Lélia, c'est la femme par excellence du romantisme noir, ce courant du romantisme placé sous le signe de la mélancolie, du "mal du siècle". Des personnages peu nombreux mais tous approfondis et marquants à leur façon vont l'entourer : Sténio, le poète fougueux qui s'épuise à l'aimer en espérant qu'elle l'aimera un jour ; Trenmor, un homme qui, comme Lélia, semble avoir tout vécu, tout réfléchi et avoir conclu à la vanité de tout ; et Magnus, le prêtre fou de désir pour Lélia. On verra aussi Pulchérie, la soeur de Lélia, devenue courtisane et dotée de sa propre philosophie du plaisir. Ce sont des figures hautes en couleurs, de vraies archétypes en pied du romantisme de l'époque.
Deux versions assez différentes du roman sont parues. La première, en 1833, a causé un scandale par l'audace de ses réflexions sur la religion, la morale, l'amour. Sand avait su tendre à son siècle un miroir de ses doutes et de ses complexes, et la critique n'a pas l'air de le lui avoir pardonné ! Cette première version, très sombre, semble ne laisser aucune place à l'espoir. En 1839, Sand reprend son roman, en modifie le milieu et la fin et lui donne un dénouement sinon heureux, en tout cas moins désespéré.
Lélia a aussi cela de particulier que c'est autant une série de méditations collectives qu'un roman. Cela n'en fait pas le roman le plus accessible de Sand, mais l'effort en vaut la peine. Je pense que même des ados pourraient être sensibles à la puissance rhétorique et aux pensées subversives de Lélia.
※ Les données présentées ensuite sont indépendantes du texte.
Lemma trace_wf c es b : in_width c → wf c b → wf c (trace es b).2.
Proof.
  intros Hc. revert b. induction es as [|e es IH]; intros b Hb; simpl; [done|].
  destruct (call e b) as [a b'] eqn:He, (trace es b') as [answers b''] eqn:Ht. simpl.
  change b'' with (answers, b'').2. rewrite <-Ht. apply IH. destruct e; simpl in He.
  - pose proof (allow_wf c now b Hc Hb). destruct (allow now b). by simplify_eq/=.
  - simplify_eq/=. by apply record_wf.
Qed.

(** Reference runs on a reversed list, so that a new report is a new head. *)
Lemma leading_failures_spec n l :
  (n ≤ leading_failures l)%nat ↔
  ∃ run post, l = run ++ post ∧ length run = n ∧ Forall (λ s, is_failure s = true) run.
Proof.
  revert n. induction l as [|s l IH]; intros n; simpl.
  - split; [intros ?; exists [], []; split_and!; simpl; [done|lia|done]|].
    intros (run & post & ? & <- & _). by destruct run.
  - split.
    + destruct n as [|n]; [by exists [], (s :: l)|]. case_match eqn:Hs; [|lia].
      intros (run & post & -> & <- & ?)%le_S_n%IH. exists (s :: run), post. by auto.
    + intros (run & post & Hl & <- & Hrun). destruct run as [|s' run]; simpl; [lia|].
      simplify_eq/=. apply Forall_cons in Hrun as [-> Hrun].
      apply le_n_S, IH. eauto.
Qed.

Lemma failing_run_reverse n l : failing_run n (reverse l) ↔ failing_run n l.
Proof.
  assert (Hdir : ∀ l, failing_run n l → failing_run n (reverse l)).
  { intros l' (pre & run & post & -> & Hn & Hrun). exists (reverse post), (reverse run), (reverse pre).
    rewrite !reverse_app, length_reverse, Forall_reverse, <-(assoc_L (++)). done. }
  split; [|apply Hdir]. intros H%Hdir. by rewrite reverse_involutive in H.
Qed.

Lemma failing_run_cons n s l :
  failing_run n (s :: l) ↔ failing_run n l ∨ 0 ≤ n ≤ Z.of_nat (leading_failures (s :: l)).
Proof.
  split.
  - intros (pre & run & post & Hl & Hn & Hrun). destruct pre as [|s' pre]; simplify_eq/=.
    + right. assert (length run ≤ leading_failures (s :: l))%nat; [|simpl in *; lia].
      apply leading_failures_spec. eauto.
    + left. by exists pre, run, post.
  - intros [(pre & run & post & -> & Hrun)|[Hn Hle]]; [by exists (s :: pre), run, post|].
    assert (Z.to_nat n ≤ leading_failures (s :: l))%nat as
      (run & post & -> & Hrun & ?)%leading_failures_spec by lia.
    exists [], run, post. split_and!; [done|lia|done].
Qed.

(** A breaker fed nothing but reports, against the reference: [l] is read
    newest first. *)
Lemma reports_spec c l :
  in_width c →
  let b := (trace (reports (reverse l)) (new c)).2 in
  let n := Z.max 1 (failure_threshold c) in
  cfg b = c ∧
  if decide (state b = Open) then failing_run n (l.*2)
  else state b = Closed ∧ ¬ failing_run n (l.*2) ∧
       failure_count b = Z.of_nat (leading_failures (l.*2)) ∧ failure_count b < n.
Proof.
  intros Hc. induction l as [|[now s] l IH]; [|revert IH]; cbv zeta.
  - split; [done|]. rewrite decide_False by done. split_and!; [done| |done|simpl; lia].
    intros (pre & run & post & Hl & Hn & _). symmetry in Hl. apply app_nil in Hl as [-> Hl].
    apply app_nil in Hl as [-> ->]. simpl in Hn. lia.
  - rewrite reverse_cons. unfold reports. rewrite fmap_app, trace_app.
    fold (reports (reverse l)). destruct (trace _ (new c)) as [answers b]. csimpl.
    intros [Hcfg IH]. destruct Hc as (Hft & _).
    unfold record. case_decide as Ho.
    + rewrite Ho, decide_True by done. split; [done|]. apply failing_run_cons. auto.
    + destruct IH as (Hs & Hrun & Hf & Hlt). rewrite Hs. simpl.
      destruct (is_failure s) eqn:Hfail; simpl.
      * rewrite wrap_u32_small by (unfold U32_MAX in *; lia).
        rewrite Hcfg. destruct (failure_threshold c <=? failure_count b + 1) eqn:Ht; bool_cases.
        -- rewrite trip_open_cfg, trip_open_state. split; [done|].
           rewrite decide_True by done. apply failing_run_cons. right.
           simpl. rewrite Hfail. lia.
        -- split; [done|]. change (state _) with (state b).
           rewrite decide_False by congruence. split_and!; [done| |simpl; lia|simpl; lia].
           rewrite failing_run_cons. simpl. rewrite Hfail. intros [?|?]; [done|lia].
      * split; [done|]. change (state _) with (state b).
        rewrite decide_False by congruence. split_and!; [done| |done|simpl; lia].
        rewrite failing_run_cons. simpl. rewrite Hfail. intros [?|?]; [done|lia].
Qed.

(** Allows alone: every slot that is left is handed out, then none. *)
Lemma half_open_allows b ts :
  state b = HalfOpen → 0 ≤ half_open_in_flight b →
  let room := Z.to_nat (half_open_max_calls (cfg b) - half_open_in_flight b) in
  let k := Nat.min (length ts) room in
  ∃ b', trace (Allow <$> ts) b =
          (replicate k true ++ replicate (length ts - k) false, b') ∧
    state b' = HalfOpen ∧ half_open_in_flight b' = half_open_in_flight b + Z.of_nat k ∧
    cfg b' = cfg b ∧ success_count b' = success_count b.
Proof.
  cbv zeta. revert b. induction ts as [|now ts IH]; intros b Hs Hf.
  { exists b. simpl. split_and!; [done|done|lia|done|done]. }
  csimpl. unfold allow. rewrite Hs. unfold try_admit_half_open.
  destruct (half_open_max_calls _ <=? _) eqn:Hm; bool_cases.
  - destruct (IH b Hs Hf) as (b' & -> & ? & ? & ? & ?). exists b'.
    replace (Z.to_nat _) with 0%nat in * by lia. rewrite Nat.min_0_r in *.
    split_and!; try done. by rewrite Nat.sub_0_r.
  - destruct (IH (set_half_open_in_flight (half_open_in_flight b + 1) b) Hs ltac:(simpl; lia))
      as (b' & -> & ? & Hfl & ? & ?). exists b'. simpl in *.
    replace (Z.to_nat (half_open_max_calls (cfg b) - half_open_in_flight b)) with
      (S (Z.to_nat (half_open_max_calls (cfg b) - (half_open_in_flight b + 1)))) by lia.
    simpl. split_and!; [done|done|lia|done|done].
Qed.

Lemma probes_app l1 l2 : probes (l1 ++ l2) = probes l1 ++ probes l2.
Proof. unfold probes. by rewrite fmap_app, concat_app. Qed.

(** A probe let through and answered well, and one answered badly. *)
Lemma probe_good now s b :
  state b = HalfOpen → half_open_in_flight b = 0 → 1 ≤ half_open_max_calls (cfg b) →
  0 ≤ success_count b < U32_MAX → is_failure s = false →
  let b' := set_half_open_in_flight 0 (set_success_count (success_count b + 1) b) in
  trace (probes [(now, s)]) b =
    ([true], if success_threshold (cfg b) <=? success_count b + 1 then close b' else b').
Proof.
  intros Hs Hf Hm Hsc Hgood. unfold probes. simpl. unfold allow, try_admit_half_open. rewrite Hs, Hf.
  destruct (half_open_max_calls (cfg b) <=? 0) eqn:Hle; bool_cases; [lia|].
  simpl. unfold record. change (state (set_half_open_in_flight _ b)) with (state b).
  rewrite Hs, Hgood. simpl. rewrite !wrap_u32_small by (unfold U32_MAX in *; lia).
  replace (0 + 1 - 1) with 0 by lia. done.
Qed.

Lemma probe_bad now s b :
  state b = HalfOpen → half_open_in_flight b = 0 → 1 ≤ half_open_max_calls (cfg b) →
  is_failure s = true →
  ∃ b', trace (probes [(now, s)]) b = ([true], b') ∧ state b' = Open ∧ opened_at b' = now.
Proof.
  intros Hs Hf Hm Hbad. unfold probes. simpl. unfold allow, try_admit_half_open. rewrite Hs, Hf.
  destruct (half_open_max_calls (cfg b) <=? 0) eqn:Hle; bool_cases; [lia|].
  simpl. unfold record. change (state (set_half_open_in_flight _ b)) with (state b).
  rewrite Hs, Hbad. simpl. eexists. split; [done|]. split; [apply trip_open_state|].
  apply trip_open_opened_at. change (state b ≠ Open). congruence.
Qed.

(** A series of good probes, one at a time, in the half-open state. *)
Lemma good_probes l b :
  state b = HalfOpen → half_open_in_flight b = 0 → 1 ≤ half_open_max_calls (cfg b) →
  0 ≤ success_count b → success_threshold (cfg b) ≤ U32_MAX →
  Forall (λ x, is_failure x.2 = false) l →
  success_count b + Z.of_nat (length l) < Z.max 1 (success_threshold (cfg b)) →
  ∃ b', trace (probes l) b = (replicate (length l) true, b') ∧
    state b' = HalfOpen ∧ half_open_in_flight b' = 0 ∧ cfg b' = cfg b ∧
    success_count b' = success_count b + Z.of_nat (length l).
Proof.
  revert b. induction l as [|[now s] l IH]; intros b Hs Hf Hm Hsc Hst Hl Hlt.
  { exists b. simpl. split_and!; try done. lia. }
  apply Forall_cons in Hl as [Hgood Hl]. simpl in Hgood, Hlt.
  change ((now, s) :: l) with ([(now, s)] ++ l). rewrite probes_app, trace_app, probe_good by (try done; unfold U32_MAX in *; lia).
  destruct (success_threshold (cfg b) <=? _) eqn:Hle; bool_cases; [lia|].
  destruct (IH (set_half_open_in_flight 0 (set_success_count (success_count b + 1) b)))
    as (b' & -> & ? & ? & ? & Hc); try done; simpl in *; [lia|lia|].
  exists b'. split_and!; try done. lia.
Qed.

(** ** Properties *)

(** In every interleaving of calls and reports the breaker only moves
    closed to open, open to half-open, and half-open to open or closed; it
    starts closed, logs each move, and in each state keeps the counters the
    other states use at zero and its own below its threshold. *)
Theorem breaker_follows_its_states c es :
  in_width c →
  let b := (trace es (new c)).2 in walk Closed (transitions b) (state b) ∧ counters_wf b.
Proof. intros Hc b. destruct (trace_wf c es (new c) Hc (new_wf c Hc)). done. Qed.

Definition sample : CircuitBreakerConfig.t := {|
  failure_threshold := 2; success_threshold := 3; open_duration_secs := 30;
  half_open_max_calls := 2 |}.

Lemma sample_in_width : in_width sample.
Proof. by vm_compute. Defined.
Conspué à sa parution, plongé dans l'oubli par ses détracteurs après la mort de Sand, Lélia a été réédité dans les années 1960... mais il faut voir comment. L'édition par Pierre Reboul est un monument de mauvaise foi et de sexisme : il ne cesse de rabaisser Sand à toute occasion, en l'accusant de paresse, en présentant toutes ses réflexions comme de purs emprunts à des hommes qui l'auraient influencée, en adoptant trop souvent une lecture autobiographique excessive du roman (même s'il s'en défend), le tout avec une différence de traitement criante par rapport à ce qu'il dit des hommes écrivains de la même époque. Ses formulations sont régulièrement d'une malveillance gratuite, et il y a même des plaisanteries d'un goût douteux qui auraient déjà été criticables chez un étudiant de première année et n'ont clairement rien à faire dans le travail d'un chercheur. Jamais je n'avais vu un travail aussi méprisable de la part d'un universitaire dans une introduction et un appareil de notes en Folio. En plus, ses choix éditoriaux sont contestables : il ne fournit pas le texte complet des deux versions mais tronçonne celui de la version de 1839, ce qui la rend difficilement lisible. Autant aurait mieux valu un choix net en faveur de l'édition de 1833, ou bien une édition en deux volumes.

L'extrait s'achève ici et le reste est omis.